:: EXERCISE BRIEF ::
Repeat the stretch of entries below from the line with "unfold queued. by rewrite (queue_of_eq _ _ _ Hq)." through the line with "[done|by eapply wf_slots].". Include both ends and add nothing.

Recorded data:
# # # #

Definition set_p_sz (v : Z) (r : proc) : proc :=
  mkproc v (p_pgdir r) (p_kstack r) (p_state r) (p_pid r) (p_parent r) (p_tf r) (p_chan r)
    (p_killed r) (p_ofile r) (p_cwd r) (p_name r) (p_mystride r) (p_fqtick r) (p_level r)
    (p_isstride r) (p_isthread r) (p_curthread r) (p_master r) (p_workerthread r) (p_retvals
    r) (p_threadcnt r) (p_freeusrspace r) (p_tindex r).
Definition set_p_pgdir (v : Z) (r : proc) : proc :=
  mkproc (p_sz r) v (p_kstack r) (p_state r) (p_pid r) (p_parent r) (p_tf r) (p_chan r)
    (p_killed r) (p_ofile r) (p_cwd r) (p_name r) (p_mystride r) (p_fqtick r) (p_level r)
    (p_isstride r) (p_isthread r) (p_curthread r) (p_master r) (p_workerthread r) (p_retvals
    r) (p_threadcnt r) (p_freeusrspace r) (p_tindex r).
Definition set_p_kstack (v : Z) (r : proc) : proc :=
  mkproc (p_sz r) (p_pgdir r) v (p_state r) (p_pid r) (p_parent r) (p_tf r) (p_chan r)
    (p_killed r) (p_ofile r) (p_cwd r) (p_name r) (p_mystride r) (p_fqtick r) (p_level r)
    (p_isstride r) (p_isthread r) (p_curthread r) (p_master r) (p_workerthread r) (p_retvals
    r) (p_threadcnt r) (p_freeusrspace r) (p_tindex r).
Definition set_p_state (v : procstate) (r : proc) : proc :=
  mkproc (p_sz r) (p_pgdir r) (p_kstack r) v (p_pid r) (p_parent r) (p_tf r) (p_chan r)
    (p_killed r) (p_ofile r) (p_cwd r) (p_name r) (p_mystride r) (p_fqtick r) (p_level r)
    (p_isstride r) (p_isthread r) (p_curthread r) (p_master r) (p_workerthread r) (p_retvals
    r) (p_threadcnt r) (p_freeusrspace r) (p_tindex r).
Definition set_p_pid (v : Z) (r : proc) : proc :=
  mkproc (p_sz r) (p_pgdir r) (p_kstack r) (p_state r) v (p_parent r) (p_tf r) (p_chan r)
    (p_killed r) (p_ofile r) (p_cwd r) (p_name r) (p_mystride r) (p_fqtick r) (p_level r)
    (p_isstride r) (p_isthread r) (p_curthread r) (p_master r) (p_workerthread r) (p_retvals
    r) (p_threadcnt r) (p_freeusrspace r) (p_tindex r).
Definition set_p_parent (v : option nat) (r : proc) : proc :=
  mkproc (p_sz r) (p_pgdir r) (p_kstack r) (p_state r) (p_pid r) v (p_tf r) (p_chan r)
    (p_killed r) (p_ofile r) (p_cwd r) (p_name r) (p_mystride r) (p_fqtick r) (p_level r)
    (p_isstride r) (p_isthread r) (p_curthread r) (p_master r) (p_workerthread r) (p_retvals
    r) (p_threadcnt r) (p_freeusrspace r) (p_tindex r).
Definition set_p_tf (v : trapframe) (r : proc) : proc :=
  mkproc (p_sz r) (p_pgdir r) (p_kstack r) (p_state r) (p_pid r) (p_parent r) v (p_chan r)
    (p_killed r) (p_ofile r) (p_cwd r) (p_name r) (p_mystride r) (p_fqtick r) (p_level r)
    (p_isstride r) (p_isthread r) (p_curthread r) (p_master r) (p_workerthread r) (p_retvals
    r) (p_threadcnt r) (p_freeusrspace r) (p_tindex r).
Definition set_p_chan (v : option chan) (r : proc) : proc :=
  mkproc (p_sz r) (p_pgdir r) (p_kstack r) (p_state r) (p_pid r) (p_parent r) (p_tf r) v
    (p_killed r) (p_ofile r) (p_cwd r) (p_name r) (p_mystride r) (p_fqtick r) (p_level r)
    (p_isstride r) (p_isthread r) (p_curthread r) (p_master r) (p_workerthread r) (p_retvals
    r) (p_threadcnt r) (p_freeusrspace r) (p_tindex r).
Definition set_p_killed (v : Z) (r : proc) : proc :=
  mkproc (p_sz r) (p_pgdir r) (p_kstack r) (p_state r) (p_pid r) (p_parent r) (p_tf r)
    (p_chan r) v (p_ofile r) (p_cwd r) (p_name r) (p_mystride r) (p_fqtick r) (p_level r)
    (p_isstride r) (p_isthread r) (p_curthread r) (p_master r) (p_workerthread r) (p_retvals
    r) (p_threadcnt r) (p_freeusrspace r) (p_tindex r).
Definition set_p_ofile (v : list (option nat)) (r : proc) : proc :=
  mkproc (p_sz r) (p_pgdir r) (p_kstack r) (p_state r) (p_pid r) (p_parent r) (p_tf r)
    (p_chan r) (p_killed r) v (p_cwd r) (p_name r) (p_mystride r) (p_fqtick r) (p_level r)
    (p_isstride r) (p_isthread r) (p_curthread r) (p_master r) (p_workerthread r) (p_retvals
    r) (p_threadcnt r) (p_freeusrspace r) (p_tindex r).
Definition set_p_cwd (v : option nat) (r : proc) : proc :=
  mkproc (p_sz r) (p_pgdir r) (p_kstack r) (p_state r) (p_pid r) (p_parent r) (p_tf r)
    (p_chan r) (p_killed r) (p_ofile r) v (p_name r) (p_mystride r) (p_fqtick r) (p_level r)
    (p_isstride r) (p_isthread r) (p_curthread r) (p_master r) (p_workerthread r) (p_retvals
    r) (p_threadcnt r) (p_freeusrspace r) (p_tindex r).
Definition set_p_name (v : list Z) (r : proc) : proc :=
  mkproc (p_sz r) (p_pgdir r) (p_kstack r) (p_state r) (p_pid r) (p_parent r) (p_tf r)
    (p_chan r) (p_killed r) (p_ofile r) (p_cwd r) v (p_mystride r) (p_fqtick r) (p_level r)
    (p_isstride r) (p_isthread r) (p_curthread r) (p_master r) (p_workerthread r) (p_retvals
    r) (p_threadcnt r) (p_freeusrspace r) (p_tindex r).
Definition set_p_mystride (v : option nat) (r : proc) : proc :=
  mkproc (p_sz r) (p_pgdir r) (p_kstack r) (p_state r) (p_pid r) (p_parent r) (p_tf r)
    (p_chan r) (p_killed r) (p_ofile r) (p_cwd r) (p_name r) v (p_fqtick r) (p_level r)
    (p_isstride r) (p_isthread r) (p_curthread r) (p_master r) (p_workerthread r) (p_retvals
    r) (p_threadcnt r) (p_freeusrspace r) (p_tindex r).
Definition set_p_fqtick (v : Z) (r : proc) : proc :=
  mkproc (p_sz r) (p_pgdir r) (p_kstack r) (p_state r) (p_pid r) (p_parent r) (p_tf r)
    (p_chan r) (p_killed r) (p_ofile r) (p_cwd r) (p_name r) (p_mystride r) v (p_level r)
    (p_isstride r) (p_isthread r) (p_curthread r) (p_master r) (p_workerthread r) (p_retvals
    r) (p_threadcnt r) (p_freeusrspace r) (p_tindex r).
Definition set_p_level (v : Z) (r : proc) : proc :=
  mkproc (p_sz r) (p_pgdir r) (p_kstack r) (p_state r) (p_pid r) (p_parent r) (p_tf r)
    (p_chan r) (p_killed r) (p_ofile r) (p_cwd r) (p_name r) (p_mystride r) (p_fqtick r) v
    (p_isstride r) (p_isthread r) (p_curthread r) (p_master r) (p_workerthread r) (p_retvals
    r) (p_threadcnt r) (p_freeusrspace r) (p_tindex r).
Definition set_p_isstride (v : Z) (r : proc) : proc :=
  mkproc (p_sz r) (p_pgdir r) (p_kstack r) (p_state r) (p_pid r) (p_parent r) (p_tf r)
    (p_chan r) (p_killed r) (p_ofile r) (p_cwd r) (p_name r) (p_mystride r) (p_fqtick r)
    (p_level r) v (p_isthread r) (p_curthread r) (p_master r) (p_workerthread r) (p_retvals
    r) (p_threadcnt r) (p_freeusrspace r) (p_tindex r).
Definition set_p_isthread (v : Z) (r : proc) : proc :=
  mkproc (p_sz r) (p_pgdir r) (p_kstack r) (p_state r) (p_pid r) (p_parent r) (p_tf r)
    (p_chan r) (p_killed r) (p_ofile r) (p_cwd r) (p_name r) (p_mystride r) (p_fqtick r)
    (p_level r) (p_isstride r) v (p_curthread r) (p_master r) (p_workerthread r) (p_retvals
    r) (p_threadcnt r) (p_freeusrspace r) (p_tindex r).
Definition set_p_curthread (v : Z) (r : proc) : proc :=
  mkproc (p_sz r) (p_pgdir r) (p_kstack r) (p_state r) (p_pid r) (p_parent r) (p_tf r)
    (p_chan r) (p_killed r) (p_ofile r) (p_cwd r) (p_name r) (p_mystride r) (p_fqtick r)
    (p_level r) (p_isstride r) (p_isthread r) v (p_master r) (p_workerthread r) (p_retvals
    r) (p_threadcnt r) (p_freeusrspace r) (p_tindex r).
Definition set_p_master (v : option nat) (r : proc) : proc :=
  mkproc (p_sz r) (p_pgdir r) (p_kstack r) (p_state r) (p_pid r) (p_parent r) (p_tf r)
    (p_chan r) (p_killed r) (p_ofile r) (p_cwd r) (p_name r) (p_mystride r) (p_fqtick r)
    (p_level r) (p_isstride r) (p_isthread r) (p_curthread r) v (p_workerthread r)
    (p_retvals r) (p_threadcnt r) (p_freeusrspace r) (p_tindex r).
Definition set_p_workerthread (v : list (option nat)) (r : proc) : proc :=
  mkproc (p_sz r) (p_pgdir r) (p_kstack r) (p_state r) (p_pid r) (p_parent r) (p_tf r)
    (p_chan r) (p_killed r) (p_ofile r) (p_cwd r) (p_name r) (p_mystride r) (p_fqtick r)
    (p_level r) (p_isstride r) (p_isthread r) (p_curthread r) (p_master r) v (p_retvals r)
    (p_threadcnt r) (p_freeusrspace r) (p_tindex r).
Definition set_p_retvals (v : list Z) (r : proc) : proc :=
  mkproc (p_sz r) (p_pgdir r) (p_kstack r) (p_state r) (p_pid r) (p_parent r) (p_tf r)
    (p_chan r) (p_killed r) (p_ofile r) (p_cwd r) (p_name r) (p_mystride r) (p_fqtick r)
    (p_level r) (p_isstride r) (p_isthread r) (p_curthread r) (p_master r) (p_workerthread
    r) v (p_threadcnt r) (p_freeusrspace r) (p_tindex r).
Definition set_p_threadcnt (v : Z) (r : proc) : proc :=
  mkproc (p_sz r) (p_pgdir r) (p_kstack r) (p_state r) (p_pid r) (p_parent r) (p_tf r)
    (p_chan r) (p_killed r) (p_ofile r) (p_cwd r) (p_name r) (p_mystride r) (p_fqtick r)
    (p_level r) (p_isstride r) (p_isthread r) (p_curthread r) (p_master r) (p_workerthread
    r) (p_retvals r) v (p_freeusrspace r) (p_tindex r).
Definition set_p_freeusrspace (v : list Z) (r : proc) : proc :=
  mkproc (p_sz r) (p_pgdir r) (p_kstack r) (p_state r) (p_pid r) (p_parent r) (p_tf r)
    (p_chan r) (p_killed r) (p_ofile r) (p_cwd r) (p_name r) (p_mystride r) (p_fqtick r)
    (p_level r) (p_isstride r) (p_isthread r) (p_curthread r) (p_master r) (p_workerthread
    r) (p_retvals r) (p_threadcnt r) v (p_tindex r).
Definition set_p_tindex (v : Z) (r : proc) : proc :=
  mkproc (p_sz r) (p_pgdir r) (p_kstack r) (p_state r) (p_pid r) (p_parent r) (p_tf r)
    (p_chan r) (p_killed r) (p_ofile r) (p_cwd r) (p_name r) (p_mystride r) (p_fqtick r)
    (p_level r) (p_isstride r) (p_isthread r) (p_curthread r) (p_master r) (p_workerthread
    r) (p_retvals r) (p_threadcnt r) (p_freeusrspace r) v.
(* ===== verification/SchedInv.v ===== *)
(** * Invariant of the feedback queues

    What the queues of myscheduler.c keep true: the counter [total] of a queue
    is the number of its elements, no process is queued twice, and the [level]
    field of a queued process names the queue that holds it.  The operations
    that move processes between queues preserve it. *)
From S2P Require Import Prelude Params ProcState Sched.

(** ** The invariant *)
Record mlfq_wf (k : kstate) : Prop := MlfqWf {
  wf_ptable : length (ptable k) = NPROC;
  wf_queues : length (MLFQ_queues k) = NQUEUE;
  wf_slots l q : MLFQ_queues k !! l = Some q → length (fq_holdingproc q) = NPROC;
  wf_total l q : MLFQ_queues k !! l = Some q →
    fq_total q = Z.of_nat (length (members (fq_holdingproc q)));
  wf_nodup l q : MLFQ_queues k !! l = Some q → NoDup (members (fq_holdingproc q));
  wf_level l q i : MLFQ_queues k !! l = Some q → i ∈ members (fq_holdingproc q) →
    ∃ pr, ptable k !! i = Some pr ∧ p_level pr = Z.of_nat l;
  wf_current l q : MLFQ_queues k !! l = Some q → 0 <= fq_current q <= Z.of_nat NPROC
}.

(** The processes a queue holds; [queued k l i]: process [i] is one of them. *)
Definition queue_of (k : kstate) (l : nat) : list nat :=
  match MLFQ_queues k !! l with Some q => members (fq_holdingproc q) | None => [] end.
Definition queued (k : kstate) (l i : nat) : Prop := i ∈ queue_of k l.

#[export] Instance queued_dec k l i : Decision (queued k l i).
Proof. unfold queued. apply _. Defined.

(** ** Exact effect of the two queue operations *)
Definition pushed_queue (i s : nat) (q : FQ) : FQ :=
  set_fq_total (s32 (fq_total q + 1))
    (set_fq_holdingproc (<[s := Some i]> (fq_holdingproc q)) q).
Definition pushed_proc (level : Z) (pr : proc) : proc :=
  set_p_isstride 0 (set_p_mystride (Some 0%nat) (set_p_fqtick 0 (set_p_level level pr))).
Definition popped_queue (s : nat) (q : FQ) : FQ :=
  set_fq_holdingproc (<[s := None]> (fq_holdingproc q))
    (set_fq_total (s32 (fq_total q - 1)) q).

Definition put_queue (l : nat) (q : FQ) (i : nat) (pr : proc) (k : kstate) : kstate :=
  set_MLFQ_queues (<[l := q]> (MLFQ_queues k)) (set_ptable (<[i := pr]> (ptable k)) k).

Section effects.
Implicit Types (k : kstate) (l i s : nat).

Lemma push_MLFQ_eq k i l q pr s o :
  MLFQ_queues k !! l = Some q → ptable k !! i = Some pr →
  list_find (λ h, h = None) (fq_holdingproc q) = Some (s, o) →
  push_MLFQ i (Z.of_nat l) k =
    Ret 0 (put_queue l (pushed_queue i s q) i (pushed_proc (Z.of_nat l) pr) k).
Proof.
  intros Hq Hp Hf.
  pose proof (lookup_lt_Some _ _ _ Hq). pose proof (lookup_lt_Some _ _ _ Hp).
  unfold push_MLFQ. rewrite (bind_ret _ _ _ _ _ (getq_eq _ _ _ Hq)), Hf.
  destruct k; simpl in *.
  repeat (erewrite bind_ret;
    [|first [apply updq_eq|apply updp_eq]; simpl;
      first [eassumption|by apply list_lookup_insert_eq; len]]; simpl).
  unfold put_queue; simpl. by rewrite !list_insert_insert_eq.
Qed.

Lemma pop_MLFQ_eq k i l q pr s o :
  MLFQ_queues k !! l = Some q → ptable k !! i = Some pr → p_level pr = Z.of_nat l →
  list_find (λ h, h = Some i) (fq_holdingproc q) = Some (s, o) →
  pop_MLFQ i k = Ret 0 (put_queue l (popped_queue s q) i (set_p_fqtick 0 pr) k).
Proof.
  intros Hq Hp Hl Hf.
  pose proof (lookup_lt_Some _ _ _ Hq). pose proof (lookup_lt_Some _ _ _ Hp).
  unfold pop_MLFQ. rewrite (bind_ret _ _ _ _ _ (getp_eq _ _ _ Hp)), Hl.
  rewrite (bind_ret _ _ _ _ _ (getq_eq _ _ _ Hq)), Hf.
  destruct k; simpl in *.
  repeat (erewrite bind_ret;
    [|first [apply updq_eq|apply updp_eq]; simpl;
      first [eassumption|by apply list_lookup_insert_eq; len]]; simpl).
  unfold put_queue; simpl. by rewrite !list_insert_insert_eq.
Qed.

Lemma pop_MLFQ_absent k i l q pr :
  MLFQ_queues k !! l = Some q → ptable k !! i = Some pr → p_level pr = Z.of_nat l →
  i ∉ members (fq_holdingproc q) → pop_MLFQ i k = Ret (-1) k.
Proof.
  intros Hq Hp Hl Hi. unfold pop_MLFQ.
  rewrite (bind_ret _ _ _ _ _ (getp_eq _ _ _ Hp)), Hl.
  rewrite (bind_ret _ _ _ _ _ (getq_eq _ _ _ Hq)).
  destruct (list_find _ _) as [[s o]|] eqn:Hf; [|done].
  apply list_find_Some in Hf as (Hs & -> & _). destruct Hi.
  apply elem_of_members; eauto.
Qed.
End effects.

(** ** Preservation *)
Section preservation.
Implicit Types (k : kstate) (l i s : nat).

Lemma wf_queue k l : mlfq_wf k → (l < NQUEUE)%nat → ∃ q, MLFQ_queues k !! l = Some q.
Proof. intros Hwf Hl. apply lookup_lt_is_Some. by rewrite wf_queues. Qed.

Lemma wf_proc k i : mlfq_wf k → (i < NPROC)%nat → ∃ pr, ptable k !! i = Some pr.
Proof. intros Hwf Hi. apply lookup_lt_is_Some. by rewrite wf_ptable. Qed.

Lemma queue_of_eq k l q : MLFQ_queues k !! l = Some q → queue_of k l = members (fq_holdingproc q).
Proof. unfold queue_of. by intros ->. Qed.

Lemma queued_inv k l i : queued k l i →
  ∃ q, MLFQ_queues k !! l = Some q ∧ i ∈ members (fq_holdingproc q).
Proof.
  unfold queued, queue_of. destruct (_ !! l) as [q|] eqn:E; [eauto|]. by intros ?%elem_of_nil.
Qed.

Lemma wf_queued_lt k l i : mlfq_wf k → queued k l i → (i < NPROC)%nat.
Proof.
  intros Hwf (q & Hq & Hi)%queued_inv. destruct (wf_level _ Hwf _ _ _ Hq Hi) as (pr & Hp & _).
  apply lookup_lt_Some in Hp. by rewrite wf_ptable in Hp.
Qed.

(** A process is in at most one queue: the one its [level] names. *)
Lemma wf_queued_level k l i pr :
  mlfq_wf k → queued k l i → ptable k !! i = Some pr → p_level pr = Z.of_nat l.
Proof.
  intros Hwf (q & Hq & Hi)%queued_inv Hp.
  destruct (wf_level _ Hwf _ _ _ Hq Hi) as (pr' & Hp' & ?). by simplify_eq.
Qed.

(** A queue that does not hold process [i] has a free slot. *)
Lemma wf_free_slot k l q i :
  mlfq_wf k → MLFQ_queues k !! l = Some q → (i < NPROC)%nat → ¬ queued k l i →
  ∃ s, list_find (λ h, h = None) (fq_holdingproc q) = Some (s, None).
Proof.
  intros Hwf Hq Hi Hni. unfold queued in Hni. rewrite (queue_of_eq _ _ _ Hq) in Hni.
  destruct (members_free (fq_holdingproc q)) as [s Hs].
  - rewrite (wf_slots _ Hwf _ _ Hq).
    enough (length (i :: members (fq_holdingproc q)) ≤ NPROC)%nat by (simpl in *; lia).
    apply NoDup_bounded.
    + apply NoDup_cons. split; [done|]. by eapply wf_nodup.
    + intros j [->|Hj]%elem_of_cons; [done|]. eapply (wf_queued_lt k l); [done|].
      unfold queued. by rewrite (queue_of_eq _ _ _ Hq).
  - destruct (list_find_lookup (λ h, h = None) _ _ _ Hs eq_refl) as (j & y & Hj & _ & ->).
    eauto.
Qed.

Lemma put_queue_wf k l q' i pr pr' q :
  mlfq_wf k → MLFQ_queues k !! l = Some q → ptable k !! i = Some pr →
  length (fq_holdingproc q') = NPROC →
  fq_total q' = Z.of_nat (length (members (fq_holdingproc q'))) →
  NoDup (members (fq_holdingproc q')) →
  0 <= fq_current q' <= Z.of_nat NPROC →
  (∀ j, j ∈ members (fq_holdingproc q') → j ≠ i → queued k l j) →
  (i ∈ members (fq_holdingproc q') → p_level pr' = Z.of_nat l) →
  (∀ l', l' ≠ l → queued k l' i → p_level pr' = Z.of_nat l') →
  mlfq_wf (put_queue l q' i pr' k).
Proof.
  intros Hwf Hq Hp Hlen Htot Hnd Hcur Hsub Hin Hout.
  pose proof (lookup_lt_Some _ _ _ Hq). pose proof (lookup_lt_Some _ _ _ Hp).
  split; unfold put_queue; simpl.
  - rewrite length_insert. apply Hwf.
  - rewrite length_insert. apply Hwf.
  - intros l0 q0 [(<- & <- & _)|(? & ?)]%list_lookup_insert_Some; [done|by eapply wf_slots].
  - intros l0 q0 [(<- & <- & _)|(? & ?)]%list_lookup_insert_Some; [done|by eapply wf_total].
  - intros l0 q0 [(<- & <- & _)|(? & ?)]%list_lookup_insert_Some; [done|by eapply wf_nodup].
  - assert (∀ l0 j, queued k l0 j → j ≠ i →
      ∃ pr0, <[i:=pr']> (ptable k) !! j = Some pr0 ∧ p_level pr0 = Z.of_nat l0) as Hold.
    { intros l0 j Hj Hji. rewrite list_lookup_insert_ne by done.
      apply queued_inv in Hj as (q0 & ? & ?). by eapply wf_level. }
    assert (<[i:=pr']> (ptable k) !! i = Some pr') by by apply list_lookup_insert_eq.
    intros l0 q0 j [(<- & <- & _)|(? & Hq0)]%list_lookup_insert_Some Hj;
      destruct (decide (j = i)) as [->|]; eauto.
    + exists pr'. split; [done|]. apply Hout; [done|]. unfold queued.
      by rewrite (queue_of_eq _ _ _ Hq0).
    + apply Hold; [|done]. unfold queued. by rewrite (queue_of_eq _ _ _ Hq0).
  - intros l0 q0 [(<- & <- & _)|(? & ?)]%list_lookup_insert_Some; [done|by eapply wf_current].
Qed.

# # # #

:: YOUR RESPONSE ::
      unfold queued. by rewrite (queue_of_eq _ _ _ Hq).
  - destruct (list_find_lookup (λ h, h = None) _ _ _ Hs eq_refl) as (j & y & Hj & _ & ->).
    eauto.
Qed.

Lemma put_queue_wf k l q' i pr pr' q :
  mlfq_wf k → MLFQ_queues k !! l = Some q → ptable k !! i = Some pr →
  length (fq_holdingproc q') = NPROC →
  fq_total q' = Z.of_nat (length (members (fq_holdingproc q'))) →
  NoDup (members (fq_holdingproc q')) →
  0 <= fq_current q' <= Z.of_nat NPROC →
  (∀ j, j ∈ members (fq_holdingproc q') → j ≠ i → queued k l j) →
  (i ∈ members (fq_holdingproc q') → p_level pr' = Z.of_nat l) →
  (∀ l', l' ≠ l → queued k l' i → p_level pr' = Z.of_nat l') →
  mlfq_wf (put_queue l q' i pr' k).
Proof.
  intros Hwf Hq Hp Hlen Htot Hnd Hcur Hsub Hin Hout.
  pose proof (lookup_lt_Some _ _ _ Hq). pose proof (lookup_lt_Some _ _ _ Hp).
  split; unfold put_queue; simpl.
  - rewrite length_insert. apply Hwf.
  - rewrite length_insert. apply Hwf.
  - intros l0 q0 [(<- & <- & _)|(? & ?)]%list_lookup_insert_Some; [done|by eapply wf_slots].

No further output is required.